The gensim.models.doc2vec class processes documents in the TaggedDocument format that contains the tokenized documents alongside a unique tag that permits accessing the document vectors after training:
sentences = []
for i, (_, text) in enumerate(sample.values):
sentences.append(TaggedDocument(words=text.split(), tags=[i]))
The training interface works similar to word2vec with additional parameters to specify the Doc2vec algorithm:
model = Doc2vec(documents=sentences,
dm=1, # algorithm: use distributed memory
dm_concat=0, # 1: concat, not sum/avg context vectors
dbow_words=0, # 1: train word vectors, 0: only doc
vectors
alpha=0.025, # initial learning rate
size=300,
window=5,
min_count=10,
epochs=5,
negative=5)
model.save('test.model')
You can also use the train() method to continue the learning process and, for example, iteratively reduce the learning rate:
for _ in range(10):
alpha *= .9
model.train(sentences,
total_examples=model.corpus_count,
epochs=model.epochs,
alpha=alpha)
As a result, we can access the document vectors as features to train a sentiment classifier:
X = np.zeros(shape=(len(sample), size))
y = sample.stars.sub(1) # model needs [0, 5) labels
for i in range(len(sample)):
X[i] = model[i]
We will train a lightgbm gradient boosting machine as follows:
- Create lightgbm Dataset objects from the train and test sets:
train_data = lgb.Dataset(data=X_train, label=y_train)

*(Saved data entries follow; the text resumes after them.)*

(** * AI Privacy Guard Pro: policy decision engine and router state machine

    A shallow embedding of the service worker (background.js), of the shared
    helpers (utils.js) and of the in-page router (content.js), followed by
    the properties of the specification that were checked against them.

    Conventions of the embedding:
    - JavaScript numbers that the code uses as integers (weights, risks,
      tab ids, millisecond timestamps) are [Z];
    - an object field that the code reads through [x || default] is an
      [option]: [None] is the absent (undefined) field;
    - [Map] objects keyed by strings are [gmap string _];
    - objects used as small dictionaries ([sensitiveFields],
      [sensitiveFieldWeights]) are [gmap string Z];
    - what the browser supplies (URL parsing, SHA-256, UUIDs) is an
      interface, class [Browser];
    - a handler reads the clock once: the reading is its argument [now];
    - a handler runs to completion before the next event is handled: what
      two handlers in flight can do to each other across an [await] (the
      read, push and write-back of [appendLog], for one) is not modelled,
      and no property below is stated about it. *)

From Stdlib Require Import ZArith Lia Bool Ascii String List.
From stdpp Require Import base option gmap strings list fin_maps pretty.

Local Open Scope Z_scope.
Local Open Scope string_scope.

(** ** JavaScript string primitives used by the sources *)

Module JS.

(** [String.prototype.toLowerCase], on the ASCII range. *)
Definition lower_ascii (c : ascii) : ascii :=
  let n := nat_of_ascii c in
  if (Nat.leb 65 n && Nat.leb n 90)%bool then ascii_of_nat (n + 32) else c.

Fixpoint toLowerCase (s : string) : string :=
  match s with
  | EmptyString => EmptyString
  | String c r => String (lower_ascii c) (toLowerCase r)
  end.

(** White space removed by [String.prototype.trim] (ASCII range). *)
Definition is_ws (c : ascii) : bool :=
  let n := nat_of_ascii c in
  (Nat.eqb n 32 || (Nat.leb 9 n && Nat.leb n 13))%bool.

Fixpoint dropWhile (p : ascii -> bool) (s : string) : string :=
  match s with
  | EmptyString => EmptyString
  | String c r => if p c then dropWhile p r else s
  end.

Definition dropWhileEnd (p : ascii -> bool) (s : string) : string :=
  String.rev (dropWhile p (String.rev s)).

Definition trim (s : string) : string :=
  dropWhileEnd is_ws (dropWhile is_ws s).

(** [s.startsWith(p)], [s.endsWith(p)], [s.includes(p)]. *)
Fixpoint startsWith (p s : string) : bool :=
  match p, s with
  | EmptyString, _ => true
  | String _ _, EmptyString => false
  | String a p', String b s' => (Ascii.eqb a b && startsWith p' s')%bool
  end.
Lemma corrupt_candidates_cache_blocks_scan_witness :
  let join := fun d f => d +:+ "/" +:+ f in
  let select := fun (_ : string) (_ : list pyval) => 0 in
  let impl := fun (_ : string) (_ _ : FileName) (_ : string)
                  (st : status_dic) (o : Scraper) =>
                (Some [candidate_example "1" "Sonic"], st, o) in
  let self := strategy_with_mode SCRAPE_AUTOMATIC in
  let s := scan_start_example {[ candidates_file_example := OtherFile ]} in
  exists s',
    _scanner_get_candidate join select impl self (rom_example ∅) sonic "Sonic"
      (new_status_dic "No error") s = (Raise ValueError, s') /\
    log (world s') = searching_message self (obj s) ++ log (world s) /\
    candidate (obj s') = candidate (obj s) /\
    cache_unreadable join CACHE_CANDIDATES "Sega Genesis" s'.
Proof.
  apply (corrupt_candidates_cache_blocks_scan (fun d f => d +:+ "/" +:+ f)
           (fun _ _ => 0)
           (fun _ _ _ _ st o => (Some [candidate_example "1" "Sonic"], st, o))
           (strategy_with_mode SCRAPE_AUTOMATIC) (rom_example ∅) sonic "Sonic"
           (new_status_dic "No error")
           (scan_start_example {[ candidates_file_example := OtherFile ]})).
  split; vm_compute; reflexivity.
Defined.

(** ** More on the metadata scrape *)

Section MetadataScrape.
Variable format_ROM_title : string -> bool -> string.
Variable get_metadata_impl :
  status_dic -> Scraper -> pyval * status_dic * Scraper.

(** The scrape up to the answer of [get_metadata], for a candidate that is
    neither null nor empty. *)
Lemma scrap_metadata_call (x : ScrapeStrategy) (rom : ROM) (w : World) o
    game_data st o' :
  meta_scraper_obj x = Some o ->
  truthy (candidate o) = true ->
  get_metadata_impl (new_status_dic "No error") o = (game_data, st, o') ->
  exists w1,
    log w1 = Ev_get_metadata o :: scraping_message x o ++ log w /\
    fs w1 = fs w /\
    _scanner_scrap_ROM_metadata format_ROM_title get_metadata_impl
      {| sc_self := x; sc_rom := rom; sc_world := w |}
    = (if negb (status st) then
         tell (Ev_pdialog pd_close) ;;
         tell (Ev_dialog_yesno_timer (msg st) 60000) ;;
         tell (Ev_pdialog pd_reopen)
       else
         _ <- _apply_candidate_on_metadata format_ROM_title game_data ;;
         _scanner_update_NFO_file)
        {| sc_self := set_scraper_objs (Some o') (asset_scraper_obj x) x;
           sc_rom := rom; sc_world := w1 |}.
Proof.
  intros Ho Ht Himpl.
  assert (Hn : is_None (candidate o) = false)
    by (destruct (candidate o); try reflexivity; discriminate).
  exists (emit (Ev_get_metadata o)
            (if debug (pdialogger x)
             then emit (Ev_pdialog (updateMessage2
                    ("Scraping metadata with " +:+ get_name o +:+ "..."))) w
             else w)).
  unfold scraping_message.
  split; [destruct (debug (pdialogger x)); reflexivity|].
  split; [destruct (debug (pdialogger x)); reflexivity|].
  unfold _scanner_scrap_ROM_metadata, with_meta_scraper, get_metadata, say,
    on_world, on_obj, bind, gets, tell, modify, ret.
  destruct (debug (pdialogger x)) eqn:Ed;
    repeat (progress (cbn -[_apply_candidate_on_metadata
                           _scanner_update_NFO_file];
                      rewrite ?Ed, ?Ho, ?Ht, ?Hn, ?Himpl));
    destruct (status st); reflexivity.
Qed.
(** ** The key of a video named [root.mp4] *)

Lemma int_from_app (a b : list N) (acc : Z) :
  str.int_from (a ++ b)%list acc = (n <- str.int_from a acc ;; str.int_from b n).
Proof.
  revert acc. induction a as [|c a IH]; intros acc.
  - reflexivity.
  - change ((c :: a) ++ b)%list with (c :: (a ++ b)%list).
    cbn [str.int_from].
    destruct (unicode.decimal c); [apply IH | reflexivity].
Qed.

Lemma decimal_in_nonneg (zeros : list N) (c : N) (v : Z) :
  unicode.decimal_in zeros c = Some v -> 0 <= v.
Proof.
  induction zeros as [|z zeros IH]; cbn [unicode.decimal_in].
  - discriminate.
  - destruct ((z <=? c) && (c <? z + 10))%N; [| exact IH].
    intros H. injection H as <-. apply N2Z.is_nonneg.
Qed.

Lemma int_from_nonneg (s : list N) (acc k : Z) :
  0 <= acc -> str.int_from s acc = Ok k -> 0 <= k.
Proof.
  revert acc. induction s as [|c s IH]; intros acc Hacc; cbn [str.int_from].
  - intros H. injection H as <-. exact Hacc.
  - destruct (unicode.decimal c) as [v|] eqn:Hc; [| discriminate].
    apply IH. apply decimal_in_nonneg in Hc. lia.
Qed.

Lemma filter_mp4 (root : string) :
  str.filter str.isdigit (root ++ ".mp4") =
  (str.filter str.isdigit root ++ [52%N])%list.
Proof.
  rewrite filter_app_ascii by reflexivity. reflexivity.
Qed.
Lemma padIndex_outside (h w channels top bottom left right y x d : nat) :
  (y < top \/ top + h <= y \/ x < left \/ left + w <= x)%nat ->
  Tf.padIndex [h; w; channels] [(top, bottom); (left, right); (0, 0)]%nat
              [y; x; d]
  = None.
Proof.
  intro Hout. cbn [Tf.padIndex].
  destruct ((top <=? y)%nat && (y <? top + h)%nat) eqn:Hrow; [| reflexivity].
  destruct ((left <=? x)%nat && (x <? left + w)%nat) eqn:Hcol; [| reflexivity].
  apply andb_prop in Hrow, Hcol.
  destruct Hrow as [H1 H2]. destruct Hcol as [H3 H4].
  apply Nat.leb_le in H1, H3. apply Nat.ltb_lt in H2, H4. lia.
Qed.

(** X4: Step 2 of [processImageWithLetterboxing] pads the pixel tensor,
    of shape [rows, columns, channels], by the paddings computed from the
    width and height of the element: the result has shape
    [top + rows + bottom, left + columns + right, channels], the normalised
    source pixels sit [topPadding] rows down and [leftPadding] columns
    right, and every position outside them is 0 (black).  When the pixel
    tensor has the element's height and width the result is the square of
    side [max(width, height)]. *)
Theorem letterboxed_image_layout :
  forall (source : Element.t) (rows columns channels : nat),
    let w := Element.width source in
    let h := Element.height source in
    let p := Index.letterboxPadding w h in
    let top := Z.to_nat (Index.topPadding p) in
    let bottom := Z.to_nat (Index.bottomPadding p) in
    let left := Z.to_nat (Index.leftPadding p) in
    let right := Z.to_nat (Index.rightPadding p) in
    Tf.shape (Element.fromPixels source) = [rows; columns; channels] ->
    Tf.shape (Index.letterboxedImageOf source)
    = [top + rows + bottom; left + columns + right; channels]%nat /\
    (forall y x d,
        (y < rows)%nat -> (x < columns)%nat -> (d < channels)%nat ->
        Tf.elem (Index.letterboxedImageOf source) [top + y; left + x; d]%nat
        = Tf.elem (Element.fromPixels source) [y; x; d] / 255) /\
    (forall y x d,
        (y < top \/ top + rows <= y \/ x < left \/ left + columns <= x)%nat ->
        Tf.elem (Index.letterboxedImageOf source) [y; x; d] = 0) /\
    (rows = Z.to_nat h -> columns = Z.to_nat w -> (0 <= w)%Z -> (0 <= h)%Z ->
     Tf.shape (Index.letterboxedImageOf source)
     = [Z.to_nat (Z.max w h); Z.to_nat (Z.max w h); channels]).
Proof.
  intros source rows columns channels w h p top bottom left right Hshape.
  split; [| split; [| split]].
  - unfold Index.letterboxedImageOf. fold w h p top bottom left right.
    cbn [Tf.shape Tf.pad Tf.div]. rewrite Hshape. cbn [Tf.padShape].
    now rewrite Nat.add_0_r.
  - intros y x d Hy Hx Hd.
    unfold Index.letterboxedImageOf. fold w h p top bottom left right.
    cbn [Tf.elem Tf.pad Tf.shape Tf.div]. rewrite Hshape.
    now rewrite padIndex_inside.
  - intros y x d Hout.
    unfold Index.letterboxedImageOf. fold w h p top bottom left right.
    cbn [Tf.elem Tf.pad Tf.shape Tf.div]. rewrite Hshape.
    now rewrite padIndex_outside.
  - intros Hrows Hcolumns Hw Hh. subst rows columns.
    now apply letterboxedImage_is_square.
Qed.

Lemma letterboxed_image_layout_witness :
  Tf.shape (Index.letterboxedImageOf Scene.gradient) = [1 + 4 + 1; 0 + 6 + 0; 3]%nat /\
  Tf.elem (Index.letterboxedImageOf Scene.gradient) [1 + 2; 0 + 3; 1]%nat
  = Tf.elem (Element.fromPixels Scene.gradient) [2; 3; 1]%nat / 255 /\
  Tf.elem (Index.letterboxedImageOf Scene.gradient) [0; 3; 1]%nat = 0 /\
  Tf.elem (Index.letterboxedImageOf Scene.gradient) [5; 3; 1]%nat = 0.
Proof.
  destruct (letterboxed_image_layout Scene.gradient 4 6 3 eq_refl)
    as (Hshape & Hinside & Houtside & _).
  split; [exact Hshape |].
  split; [apply (Hinside 2 3 1)%nat; cbn; lia |].
  split; [apply (Houtside 0 3 1)%nat; cbn; lia |].
  apply (Houtside 5 3 1)%nat; cbn; lia.
Defined.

test_data = train_data.create_valid(X_test, label=y_test)
- Define the training parameters for a multiclass model with five classes (using defaults otherwise):
params = {'objective' : 'multiclass',
'num_classes': 5}
- Train the model for 250 iterations and monitor the validation set error:
lgb_model = lgb.train(params=params,
train_set=train_data,
num_boost_round=250,
valid_sets=[train_data, test_data],
verbose_eval=25)
- Lightgbm predicts probabilities for all five classes. We obtain class predictions using np.argmax() to obtain the column index with the highest predicted probability:
y_pred = np.argmax(lgb_model.predict(X_test), axis=1)
- We compute the accuracy score to evaluate the result and see an improvement of more than 100% over the baseline of 20% for five balanced classes:
accuracy_score(y_true=y_test, y_pred=y_pred)
0.44955063467061984
- Finally, we take a closer look at predictions for each class using the confusion matrix:
cm = confusion_matrix(y_true=y_test, y_pred=y_pred)
cm = pd.DataFrame(cm / np.sum(cm), index=stars, columns=stars)
- And visualize the result as a seaborn heatmap:
sns.heatmap(cm, annot=True, cmap='Blues', fmt='.1%')
In sum, the doc2vec method allowed us to achieve a very substantial improvement in test accuracy over a naive benchmark without much tuning. If we only select top and bottom reviews (with five and one stars, respectively) and train a binary classifier, the AUC score achieves over 0.86 using 250,000 samples from each class.